Top of SUPPLIED MATERIAL
(* ===== verification/I2cSmbus.v ===== *)
(** * SMBus requests over I2C: [drivers/i2c/i2c-core.c]

    The packet error code, the translation of SMBus requests into I2C messages
    ([i2c_smbus_xfer_emulated]) and the client calls, over the I2C bus driver of [I2c].
    A buffer on the stack holds anything before it is written: [stack] is an argument. *)

From stdpp Require Import base list.
From Stdlib Require Import ZArith Lia.
From S2P Require Import Prelude I2c.

(** ** Requests *)

Definition I2C_SMBUS_READ : Z := 1.
Definition I2C_SMBUS_WRITE : Z := 0.
Definition I2C_SMBUS_QUICK : Z := 0.
Definition I2C_SMBUS_BYTE : Z := 1.
Definition I2C_SMBUS_BYTE_DATA : Z := 2.
Definition I2C_SMBUS_WORD_DATA : Z := 3.
Definition I2C_SMBUS_PROC_CALL : Z := 4.
Definition I2C_SMBUS_BLOCK_DATA : Z := 5.
Definition I2C_SMBUS_I2C_BLOCK_DATA : Z := 6.
Definition I2C_SMBUS_BLOCK_PROC_CALL : Z := 7.
Definition I2C_SMBUS_BLOCK_MAX : Z := 32.
Definition I2C_CLIENT_PEC : Z := 0x04.

(** [union i2c_smbus_data]: its memory, [block]; [byte] and [word] lie at its start. *)
Definition i2c_smbus_data : Type := list Z.

Definition blk (d : i2c_smbus_data) (i : nat) : Z := nth i d 0.
Definition data_byte (d : i2c_smbus_data) : Z := blk d 0.
Definition data_word (d : i2c_smbus_data) : Z := blk d 0 + Z.shiftl (blk d 1) 8.
Definition set_data_byte (v : Z) (d : i2c_smbus_data) : i2c_smbus_data := <[0%nat := u8 v]> d.
Definition set_data_word (v : Z) (d : i2c_smbus_data) : i2c_smbus_data :=
  <[0%nat := u8 v]> (<[1%nat := u8 (Z.shiftr v 8)]> d).

(** ** The packet error code *)

Definition POLY : Z := Z.shiftl 0x1070 3.

(** One turn of the loop, and eight of them. *)
Definition crc8_bit (data : Z) : Z :=
  u16 (Z.shiftl (if has data 0x8000 then Z.lxor data POLY else data) 1).

Definition crc8 (data : Z) : Z := u8 (Z.shiftr (Nat.iter 8 crc8_bit data) 8).

Fixpoint i2c_smbus_pec (crc : Z) (p : list Z) {struct p} : Z :=
  match p with
  | [] => crc
  | x :: p' => i2c_smbus_pec (crc8 (u16 (Z.shiftl (Z.lxor crc x) 8))) p'
  end.

(** The bytes of a message; its buffer may be longer. *)
Definition msg_bytes (m : i2c_msg) : list Z := take (Z.to_nat (len m)) (buf m).

Definition i2c_smbus_msg_pec (pec : Z) (m : i2c_msg) : Z :=
  let a := u8 (Z.lor (Z.shiftl (addr m) 1) (if has (flags m) I2C_M_RD then 1 else 0)) in
  i2c_smbus_pec (i2c_smbus_pec pec [a]) (msg_bytes m).

Definition set_len (n : Z) (m : i2c_msg) : i2c_msg := mkMsg (addr m) (flags m) (u16 n) (buf m).

Definition i2c_smbus_add_pec (m : i2c_msg) : i2c_msg :=
  set_len (len m + 1) (set_buf (<[Z.to_nat (len m) := i2c_smbus_msg_pec 0 m]> (buf m)) m).

Definition i2c_smbus_check_pec (cpec : Z) (m : i2c_msg) : Z * i2c_msg :=
  let m' := set_len (len m - 1) m in
  let rpec := nth (Z.to_nat (len m')) (buf m) 0 in
  (if negb (rpec =? i2c_smbus_msg_pec cpec m') then -1 else 0, m').

(** ** Translation into messages *)

(** [msgbuf0] (35 bytes), [msgbuf1] (34 bytes) and a [union i2c_smbus_data] before they are
    written. *)
Record stack : Type := mkStack { junk0 : list Z; junk1 : list Z; junk_data : i2c_smbus_data }.

(** The variables of [i2c_smbus_xfer_emulated] after its [switch]: [num], [read_write], the
    flags and length of [msg[0]], [msgbuf0] and the length of [msg[1]]. *)
Record plan : Type := mkPlan {
  p_num : Z; p_rw : Z; p_flags0 : Z; p_len0 : Z; p_buf0 : list Z; p_len1 : Z }.

(** [for (; n > 0; i++) buf[i] = src(i)]. *)
Fixpoint fill (n i : nat) (src : nat -> Z) (b : list Z) : list Z :=
  match n with
  | O => b
  | S n' => fill n' (S i) src (<[i := src i]> b)
  end.

Section Smbus.
Context {H : Type} {Hw : I2cHw H}.

(** The [switch]: [None] is its [return -1]. *)
Definition smbus_plan (fl read_write command size : Z) (data : option i2c_smbus_data) (msgbuf0 : list Z) :
    M (world H) (option plan) :=
  let b0 := <[0%nat := command]> msgbuf0 in
  let rd := read_write =? I2C_SMBUS_READ in
  let num := if rd then 2 else 1 in
  if size =? I2C_SMBUS_QUICK then
    mret (Some (mkPlan 1 read_write (if negb (Z.lor fl (if rd then 1 else 0) =? 0) then I2C_M_RD else 0) 0 b0 0))
  else if size =? I2C_SMBUS_BYTE then
    mret (Some (if rd then mkPlan 1 read_write (Z.lor I2C_M_RD fl) 1 b0 0 else mkPlan num read_write fl 1 b0 0))
  else if size =? I2C_SMBUS_BYTE_DATA then
    if rd then mret (Some (mkPlan num read_write fl 1 b0 1))
    else d ← deref data; mret (Some (mkPlan num read_write fl 2 (<[1%nat := data_byte d]> b0) 0))
  else if size =? I2C_SMBUS_WORD_DATA then
    if rd then mret (Some (mkPlan num read_write fl 1 b0 2))
    else
      d ← deref data;
      mret (Some (mkPlan num read_write fl 3
        (<[2%nat := u8 (Z.shiftr (data_word d) 8)]> (<[1%nat := Z.land (data_word d) 0xff]> b0)) 0))
  else if size =? I2C_SMBUS_PROC_CALL then
    d ← deref data;
    mret (Some (mkPlan 2 I2C_SMBUS_READ fl 3
      (<[2%nat := u8 (Z.shiftr (data_word d) 8)]> (<[1%nat := Z.land (data_word d) 0xff]> b0)) 2))
  else if size =? I2C_SMBUS_BLOCK_DATA then
    if rd then mret None
    else
      d ← deref data;
      let len0 := u16 (blk d 0 + 2) in
      if I2C_SMBUS_BLOCK_MAX + 2 <? len0 then mret None
      else mret (Some (mkPlan num read_write fl len0 (fill (Z.to_nat len0 - 1) 1 (fun i => blk d (i - 1)) b0) 0))
  else if size =? I2C_SMBUS_BLOCK_PROC_CALL then mret None
  else if size =? I2C_SMBUS_I2C_BLOCK_DATA then
    if rd then mret (Some (mkPlan num read_write fl 1 b0 I2C_SMBUS_BLOCK_MAX))
    else
      d ← deref data;
      let len0 := u16 (blk d 0 + 1) in
      if I2C_SMBUS_BLOCK_MAX + 1 <? len0 then mret None
      else mret (Some (mkPlan num read_write fl len0 (fill (Z.to_nat (blk d 0)) 1 (fun i => blk d i) b0) 0))
  else mret None.

(** The messages of a plan, [msg[0]] and [msg[1]]. *)
Definition msg0 (a : Z) (p : plan) : i2c_msg := mkMsg a (p_flags0 p) (p_len0 p) (p_buf0 p).
Definition msg1 (a fl : Z) (p : plan) (b1 : list Z) : i2c_msg := mkMsg a (setb fl I2C_M_RD) (p_len1 p) b1.

(** The last message of the array. *)
Definition last_msg (ms : list i2c_msg) : i2c_msg := List.last ms (mkMsg 0 0 0 []).

(** The code for the packet error code before the transfer: the partial code and the messages. *)
Definition pec_before (ms : list i2c_msg) : Z * list i2c_msg :=
  match ms with
  | [m0] =>
      if has (flags m0) I2C_M_RD then (0, [set_len (len m0 + 1) m0]) else (0, [i2c_smbus_add_pec m0])
  | [m0; m1] =>
      (if has (flags m0) I2C_M_RD then 0 else i2c_smbus_msg_pec 0 m0,
       [m0; if has (flags m1) I2C_M_RD then set_len (len m1 + 1) m1 else m1])
  | _ => (0, ms)
  end.

(** The call of [i2c_transfer]: the driver gets the bytes of each message and the rest of its
    buffer stays as it is. *)
Definition transfer_bytes (dev : mxc_i2c_device) (ms : list i2c_msg) : M (world H) (Z * list i2c_msg) :=
  r ← i2c_transfer true dev ((fun m => set_buf (msg_bytes m) m) <$> ms);
  mret (fst r, zip_with (fun m m' => set_buf (buf m' ++ drop (Z.to_nat (len m)) (buf m)) m) ms (snd r)).

(** What a read stores through [data], from the first and the last message. *)
Definition store_data (size : Z) (m0 ml : i2c_msg) (d : i2c_smbus_data) : i2c_smbus_data :=
  if size =? I2C_SMBUS_BYTE then set_data_byte (nth 0 (buf m0) 0) d
  else if size =? I2C_SMBUS_BYTE_DATA then set_data_byte (nth 0 (buf ml) 0) d
  else if (size =? I2C_SMBUS_WORD_DATA) || (size =? I2C_SMBUS_PROC_CALL) then
    set_data_word (Z.lor (nth 0 (buf ml) 0) (Z.shiftl (nth 1 (buf ml) 0) 8)) d
  else if size =? I2C_SMBUS_I2C_BLOCK_DATA then
    fill 32 1 (fun i => nth (i - 1) (buf ml) 0) (<[0%nat := I2C_SMBUS_BLOCK_MAX]> d)
  else d.

Definition stores (size : Z) : bool :=
  (size =? I2C_SMBUS_BYTE) || (size =? I2C_SMBUS_BYTE_DATA) || (size =? I2C_SMBUS_WORD_DATA) ||
  (size =? I2C_SMBUS_PROC_CALL) || (size =? I2C_SMBUS_I2C_BLOCK_DATA).

Definition i2c_smbus_xfer_emulated (st : stack) (dev : mxc_i2c_device) (a fl read_write command size : Z)
    (data : option i2c_smbus_data) : M (world H) (Z * option i2c_smbus_data) :=
  pl ← smbus_plan fl read_write command size data (junk0 st);
  match pl with
  | None => mret (-1, data)
  | Some p =>
      let ms := if p_num p =? 1 then [msg0 a p] else [msg0 a p; msg1 a fl p (junk1 st)] in
      let pec := has fl I2C_CLIENT_PEC && negb (size =? I2C_SMBUS_QUICK) && negb (size =? I2C_SMBUS_I2C_BLOCK_DATA) in
      let '(partial_pec, ms1) := if pec then pec_before ms else (0, ms) in
      r ← transfer_bytes dev ms1;
      if fst r <? 0 then mret (-1, data)
      else
        let ml := last_msg (snd r) in
        if pec && has (flags ml) I2C_M_RD && (fst (i2c_smbus_check_pec partial_pec ml) <? 0) then mret (-1, data)
        else if (p_rw p =? I2C_SMBUS_READ) && stores size then
          d ← deref data;
          mret (0, Some (store_data size (hd ml (snd r)) ml d))
        else mret (0, data)
  end.

(** The adapter of this driver has no [smbus_xfer] of its own. *)
Definition i2c_smbus_xfer (st : stack) (dev : mxc_i2c_device) (a fl read_write command size : Z)
    (data : option i2c_smbus_data) : M (world H) (Z * option i2c_smbus_data) :=
  i2c_smbus_xfer_emulated st dev a (Z.land fl (Z.lor I2C_M_TEN I2C_CLIENT_PEC)) read_write command size data.

(** ** Client calls *)

(** The client's address and flags. *)
Context (st : stack) (dev : mxc_i2c_device) (c_addr c_flags : Z).

Definition i2c_smbus_write_quick (value : Z) : M (world H) Z :=
  r ← i2c_smbus_xfer st dev c_addr c_flags value 0 I2C_SMBUS_QUICK None; mret (fst r).

(** A read into a [union i2c_smbus_data] on the stack. *)
Definition read_into (command size : Z) (result : i2c_smbus_data -> Z) : M (world H) Z :=
  r ← i2c_smbus_xfer st dev c_addr c_flags I2C_SMBUS_READ command size (Some (junk_data st));
  mret (if negb (fst r =? 0) then -1 else from_option result 0 (snd r)).

Definition i2c_smbus_read_byte : M (world H) Z := read_into 0 I2C_SMBUS_BYTE data_byte.

Definition i2c_smbus_write_byte (value : Z) : M (world H) Z :=
  r ← i2c_smbus_xfer st dev c_addr c_flags I2C_SMBUS_WRITE value I2C_SMBUS_BYTE None; mret (fst r).

Definition i2c_smbus_read_byte_data (command : Z) : M (world H) Z := read_into command I2C_SMBUS_BYTE_DATA data_byte.

Definition i2c_smbus_write_byte_data (command value : Z) : M (world H) Z :=
  r ← i2c_smbus_xfer st dev c_addr c_flags I2C_SMBUS_WRITE command I2C_SMBUS_BYTE_DATA
        (Some (set_data_byte value (junk_data st)));
  mret (fst r).

Definition i2c_smbus_read_word_data (command : Z) : M (world H) Z := read_into command I2C_SMBUS_WORD_DATA data_word.

Definition i2c_smbus_write_word_data (command value : Z) : M (world H) Z :=
  r ← i2c_smbus_xfer st dev c_addr c_flags I2C_SMBUS_WRITE command I2C_SMBUS_WORD_DATA
        (Some (set_data_word value (junk_data st)));
  mret (fst r).

(** [data.block[0] = length; memcpy(&data.block[1], values, length)] with the length cut. *)
Definition block_of (length : Z) (values : list Z) : i2c_smbus_data :=
  let n := if I2C_SMBUS_BLOCK_MAX <? length then I2C_SMBUS_BLOCK_MAX else length in
  fill (Z.to_nat n) 1 (fun i => nth (i - 1) values 0) (<[0%nat := n]> (junk_data st)).

Definition i2c_smbus_write_block_data (command length : Z) (values : list Z) : M (world H) Z :=
  r ← i2c_smbus_xfer st dev c_addr c_flags I2C_SMBUS_WRITE command I2C_SMBUS_BLOCK_DATA (Some (block_of length values));
  mret (fst r).

(** The number of bytes and the bytes. *)
Definition i2c_smbus_read_i2c_block_data (command : Z) : M (world H) (Z * list Z) :=
  r ← i2c_smbus_xfer st dev c_addr c_flags I2C_SMBUS_READ command I2C_SMBUS_I2C_BLOCK_DATA (Some (junk_data st));
  match snd r with
  | Some d => mret (if negb (fst r =? 0) then (-1, []) else (blk d 0, take (Z.to_nat (blk d 0)) (drop 1 d)))
  | None => crash NullDeref
  end.

Definition i2c_smbus_write_i2c_block_data (command length : Z) (values : list Z) : M (world H) Z :=
  r ← i2c_smbus_xfer st dev c_addr c_flags I2C_SMBUS_WRITE command I2C_SMBUS_I2C_BLOCK_DATA
        (Some (block_of length values));
  mret (fst r).

End Smbus.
Bottom of SUPPLIED MATERIAL
### PROBLEM TO WORK ON
Up to and including the line that holds "Definition I2C_SMBUS_BLOCK_DATA : Z := 5.", reproduce the records above exactly from their first line, and give nothing else.

### RESPONSE BELOW
(* ===== verification/I2cSmbus.v ===== *)
(** * SMBus requests over I2C: [drivers/i2c/i2c-core.c]

    The packet error code, the translation of SMBus requests into I2C messages
    ([i2c_smbus_xfer_emulated]) and the client calls, over the I2C bus driver of [I2c].
    A buffer on the stack holds anything before it is written: [stack] is an argument. *)

From stdpp Require Import base list.
From Stdlib Require Import ZArith Lia.
From S2P Require Import Prelude I2c.

(** ** Requests *)

Definition I2C_SMBUS_READ : Z := 1.
Definition I2C_SMBUS_WRITE : Z := 0.
Definition I2C_SMBUS_QUICK : Z := 0.
Definition I2C_SMBUS_BYTE : Z := 1.
Definition I2C_SMBUS_BYTE_DATA : Z := 2.
Definition I2C_SMBUS_WORD_DATA : Z := 3.
Definition I2C_SMBUS_PROC_CALL : Z := 4.
Definition I2C_SMBUS_BLOCK_DATA : Z := 5.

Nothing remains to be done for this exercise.